[Data items]
(** A number field accepts the text NaN; the row it leaves holds no value, so it reads as
    absent, yet it keeps the type of the field from being changed. *)
Lemma nan_value_hidden may docID p s d f :
  pr_type p = "number" -> pr_typed p = TFloat S754_nan -> may docID 2 = true ->
  documents s !! docID = Some d -> doc_trashed d = false ->
  custom_fields s !! pr_field p = Some f -> doc_system d = f_system f -> f_data_type f = "number" ->
  exists s', set_tx Lookup may docID p s = Ok s' /\ ReadRenderedValue docID (pr_field p) s' = Ok ("", false) /\
    field_values s' !! (docID, pr_field p) = Some no_values /\
    check_type_change s' (pr_field p) "number" "text" = Err ErrTypeInUse.
Proof.
  intros Et Ev Hm Hd Hl Hf Hs Hn. eexists. split; [exact (commit_number may docID p _ s d f Et Ev Hm Hd Hl Hf Hs)|].
  split_and!.
  - pose proof (row_after (Some no_values) docID (pr_field p) s f d Hd Hf Hs) as G. rewrite Hn in G. exact G.
  - cbn. by rewrite lookup_insert_eq.
  - unfold check_type_change. rewrite bool_decide_false by done.
    rewrite (proj2 (exists_row_spec _ _)); [done|]. exists (docID, pr_field p), (number_row S754_nan). split.
    + cbn. by rewrite lookup_insert_eq.
    + cbn. by rewrite Z.eqb_refl.
Qed.
End Facts.

(** * Witnesses *)

Definition toy_parse (s : string) : option float64 :=
  match ParseInt s with Ok z => Some (float_of_int z) | Err _ => None end.
Definition toy_format (v : float64) : string := match whole v with Some z => FormatInt z | None => "?" end.
Definition toy_choices (extra : string) : option (list string) :=
  if bool_decide (extra = "C") then Some ["red"; "blue"] else None.
Definition toy_marshal (xs : option (list string)) : string :=
  String "[" (String.string_of_list_ascii ((fun x => if bool_decide (x = "red") then "r"%char else "b"%char) <$> default [] xs)).
Definition toy_unmarshal (s : string) : option (list string) :=
  match s with
  | String _ s => Some ((fun c => if bool_decide (c = "r"%char) then "red" else "blue") <$> String.list_ascii_of_string s)
  | EmptyString => None
  end.
Definition toy_lookup : string -> Handler :=
  Lookup toy_parse toy_format toy_format (fun _ => false) (fun _ => false) (fun _ => 0) (fun _ => None)
    toy_marshal toy_unmarshal toy_choices (fun s => s).

Lemma toy_round extra cs xs :
  toy_choices extra = Some cs -> Forall (fun x => x ∈ cs) xs -> toy_unmarshal (toy_marshal (Some xs)) = Some xs.
Proof.
  unfold toy_choices. destruct (bool_decide _); [|done]. intros [= <-] H. unfold toy_unmarshal, toy_marshal. cbn [default].
  rewrite String.list_ascii_of_string_of_list_ascii. f_equal. induction H as [|x xs Hx _ IH]; [done|].
  cbn. f_equal; [|exact IH]. rewrite !elem_of_cons, elem_of_nil in Hx. by decompose [or] Hx; subst.
Qed.
Lemma toy_overflow (v : float64) : is_int64 ((fun _ => 0) v).
Proof. apply int64_0. Qed.

Definition store0 : store :=
  Store {[1 := Doc 7 false None]} {[1 := Field 7 "Colour" "select" "C" ""; 2 := Field 7 "Size" "number" "{}" ""]} ∅ ∅.
Lemma store0_finv : finv toy_unmarshal toy_choices store0.
Proof.
  split.
  - intros id f Hf. cbn [custom_fields store0] in Hf.
    apply lookup_insert_Some in Hf as [[_ <-]|[_ Hf]]; [|apply lookup_singleton_Some in Hf as [_ <-]]; cbn; set_solver.
  - intros d f v H. cbn in H. by rewrite lookup_empty in H.
Qed.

• _Your goal_
Search the entries above for lines containing the word "blue", and copy each one.

• _Solution for this task_
  if bool_decide (extra = "C") then Some ["red"; "blue"] else None.
  | String _ s => Some ((fun c => if bool_decide (c = "r"%char) then "red" else "blue") <$> String.list_ascii_of_string s)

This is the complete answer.